There are some duds in his filmography, like most of the films he made after “Enemies,” and maybe there came a point where he had run out of material or actors or need. But his warmth and insight come through in Sam Wasson’s excellent book of interviews “Paul on Mazursky” (2011), and his work should stand the test of time. Even though most of his movies are billed as comedies, I was surprised at how emotional I got thinking about Erica walking with her painting down the street, or Larry in “Next Stop, Greenwich Village” sweetly saying to his mother, “No, I’m not angry at you. I’m crazy, but I’m not angry.” Or Olin’s lush but burnt-out Masha confronting herself in a mirror in her last scene, finished with life and even with pleasure.

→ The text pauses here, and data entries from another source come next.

(* ===== verification/ShMain.v ===== *)
(** The main loop of the shell ([main] of [sh.c]): it opens its descriptors,
    reads lines, changes the directory itself and leaves every other line to a
    child, for which it waits. *)

From S2P Require Import Prelude Layout Ulib Sh ShParse ShPrint ShRun ShOrder ShPlumb.

Definition sizeof_cmdbuf : Z := 100.
Definition console_name : list Z := [99; 111; 110; 115; 111; 108; 101].
Definition O_RDWR : Z := 2.

(** [while((fd = open("console", O_RDWR)) >= 0)]: until the descriptor is not one
    of the first three; then [k]. *)
Fixpoint open_console (fuel : nat) (k : code) : code :=
  match fuel with
  | O => Loop
  | S fuel =>
      Open console_name O_RDWR (fun o =>
        match o with
        | None => k
        | Some fd => if (3 <=? fd)%nat then Close fd k else open_console fuel k
        end)
  end.

Definition is_cd (buf : list Z) : bool :=
  match buf with
  | a :: b :: c :: _ => (a =? 99) && (b =? 100) && (c =? 32)
  | _ => false
  end.

(** The child: a line that does not parse is reported, and the child exits. *)
Definition child (buf : list Z) : code :=
  match parsecmd buf with
  | Ok (c, _) => runcmd (erase c)
  | Panic msg => Say msg Exit
  | _ => Loop
  end.

(** One line; then [k]. *)
Definition line (buf : list Z) (k : code) : code :=
  if is_cd buf then
    Chdir (drop 3 (removelast buf)) (fun ok => if ok then k else Say "cannot cd" k)
  else fork1 (child buf) (Wait k).

(** [input] is what is typed: the programs are taken not to read it. *)
Fixpoint sh_loop (fuel : nat) (input : list Z) : code :=
  match fuel with
  | O => Loop
  | S fuel =>
      Say "$ "
        match getcmd sizeof_cmdbuf input with
        | None => Exit
        | Some (buf, input) => line buf (sh_loop fuel input)
        end
  end.
Definition sh_main (fuel : nat) (input : list Z) : code := open_console fuel (sh_loop fuel input).

(** ** The loops end *)

Lemma lowest_free (t : list (option desc)) fd : lowest t = Some fd -> t !! fd = Some None.
Proof.
  revert fd. induction t as [|[d|] t IH]; intros fd; cbn; [done| |by intros [= <-]].
  destruct (lowest t) as [k|]; [|done]. intros [= <-]. cbn. by apply IH.
Qed.
Lemma lowest_first (t : list (option desc)) fd : lowest t = Some fd -> forall k, (k < fd)%nat -> exists d, t !! k = Some (Some d).
Proof.
  revert fd. induction t as [|[d|] t IH]; intros fd; cbn; [done| |intros [= <-] k; lia].
  destruct (lowest t) as [j|]; [|done]. intros [= <-] [|k] Hk; [by exists d|]. cbn. apply (IH j); [done|lia].
Qed.

(** The number of open descriptors among the first [n]. *)
Definition open_below (n : nat) (t : list (option desc)) : nat := length (List.filter (fun k => match t !! k with Some (Some _) => true | _ => false end) (seq 0 n)).

Lemma open_more n (t : list (option desc)) fd d : (fd < n)%nat -> t !! fd = Some None -> open_below n (<[fd := Some d]> t) = S (open_below n t).
Proof.
  intros Hlt Hfd. unfold open_below. replace (seq 0 n) with (seq 0 fd ++ fd :: seq (S fd) (n - S fd)).
  2: { change (fd :: seq (S fd) (n - S fd)) with (seq fd (S (n - S fd))). rewrite <- (seq_app fd). f_equal. lia. }
  rewrite !List.filter_app. cbn [List.filter]. rewrite Hfd, list_lookup_insert_eq by (by eapply lookup_lt_Some).
  rewrite !length_app. cbn [length]. rewrite Nat.add_succ_r. do 2 f_equal; f_equal; apply List.filter_ext_in; intros k Hk%List.in_seq.
  - by rewrite list_lookup_insert_ne by lia.
  - by rewrite list_lookup_insert_ne by lia.
Qed.

Lemma open_below_le n (t : list (option desc)) : (open_below n t <= n)%nat.
Proof.
  unfold open_below. set (f := fun k => _). transitivity (length (seq 0 n)); [|by rewrite length_seq]. generalize (seq 0 n). intros l.
  induction l as [|a l IH]; cbn; [lia|]. destruct (f a); cbn; lia.
Qed.

Section main.
Context (open_fails : list Z -> Z -> bool) (exec_fails : list (list Z) -> bool) (chdir_fails : list Z -> bool) (fork_fails : pname -> nat -> bool).
Abbreviation ev := (eval open_fails exec_fails chdir_fails fork_fails).

Lemma open_console_ends fuel k me nf : (forall t, loops me nf (ev me nf t k) = []) ->
  forall t, (3 - open_below 3 t < fuel)%nat -> loops me nf (ev me nf t (open_console fuel k)) = [].
Proof.
  intros Hk. induction fuel as [|fuel IH]; intros t Hf; [lia|]. cbn [open_console eval]. unfold sopen.
  destruct (open_fails console_name O_RDWR); [apply Hk|]. unfold sinstall. destruct (lowest t) as [fd|] eqn:Hl; cbn [fmap option_fmap option_map]; [|apply Hk].
  destruct (Nat.leb_spec 3 fd) as [Hge|Hlt]; [apply Hk|]. cbn [loops]. apply IH.
  assert (Hm := open_more 3 t fd (File console_name O_RDWR) Hlt (lowest_free t fd Hl)).
  assert (Hb := open_below_le 3 (<[fd := Some (File console_name O_RDWR)]> t)). unfold fdtable. lia.
Qed.

Lemma gets_rest n : forall input l rest, gets_loop n input = (l, rest) -> (l = [] -> rest = input) /\ (length l + length rest = length input)%nat.
Proof.
  induction n as [|n IH]; intros [|c input] l rest; cbn; try (by intros [= <- <-]).
  destruct ((c =? 10) || (c =? 13)); [by intros [= <- <-]|]. destruct (gets_loop n input) as [l' r'] eqn:E. intros [= <- <-].
  destruct (IH _ _ _ E) as [_ Hlen]. split; [done|]. cbn. lia.
Qed.

Lemma loops_child buf me nf t : loops me nf (ev me nf t (child buf)) = [].
Proof.
  unfold child. assert (H := parsecmd_cases buf). destruct (parsecmd buf) as [[c b]|msg| |]; [apply loops_runcmd|done|done|done].
Qed.
Lemma loops_sh_loop fuel : forall input nf me t, (length input < fuel)%nat -> loops me nf (ev me nf t (sh_loop fuel input)) = [].
Proof.
  induction fuel as [|fuel IH]; intros inp nf me t Hf; [lia|]. cbn [sh_loop eval loops]. unfold getcmd, gets_.
  destruct (gets_loop (Z.to_nat (sizeof_cmdbuf - 1)) inp) as [l r] eqn:E. destruct (gets_rest _ _ _ _ E) as [_ Hlen].
  destruct l as [|c l]; [done|]. destruct (c =? 0); [done|]. cbn in Hlen. unfold line. destruct (is_cd _).
  - cbn [eval loops]. destruct (chdir_fails _); cbn [negb eval loops]; apply IH; lia.
  - cbn [fork1 eval]. destruct (fork_fails me nf); [done|]. cbn [loops]. rewrite loops_child, IH by lia. done.
Qed.

(** The loops of the shell end on every input and whatever fails: lines that do
    not parse, commands, directories, [fork]. *)
Lemma sh_main_ends input t me nf : loops me nf (ev me nf t (sh_main (4 + length input) input)) = [].
Proof. unfold sh_main. apply open_console_ends; [|lia]. intros t'. apply loops_sh_loop. lia. Qed.
End main.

Paul Mazursky gave us all of these moments and all of these people, and he did that by never being judgmental and never giving up and always welcoming the fun and nonsense and personal idiosyncrasies that can make up for so much in the hard lives that all of us lead. The problems that Erica has in “An Unmarried Woman” are pitifully small next to Masha’s problems in “Enemies, A Love Story,” yet Mazursky loves them both equally. That is no small feat.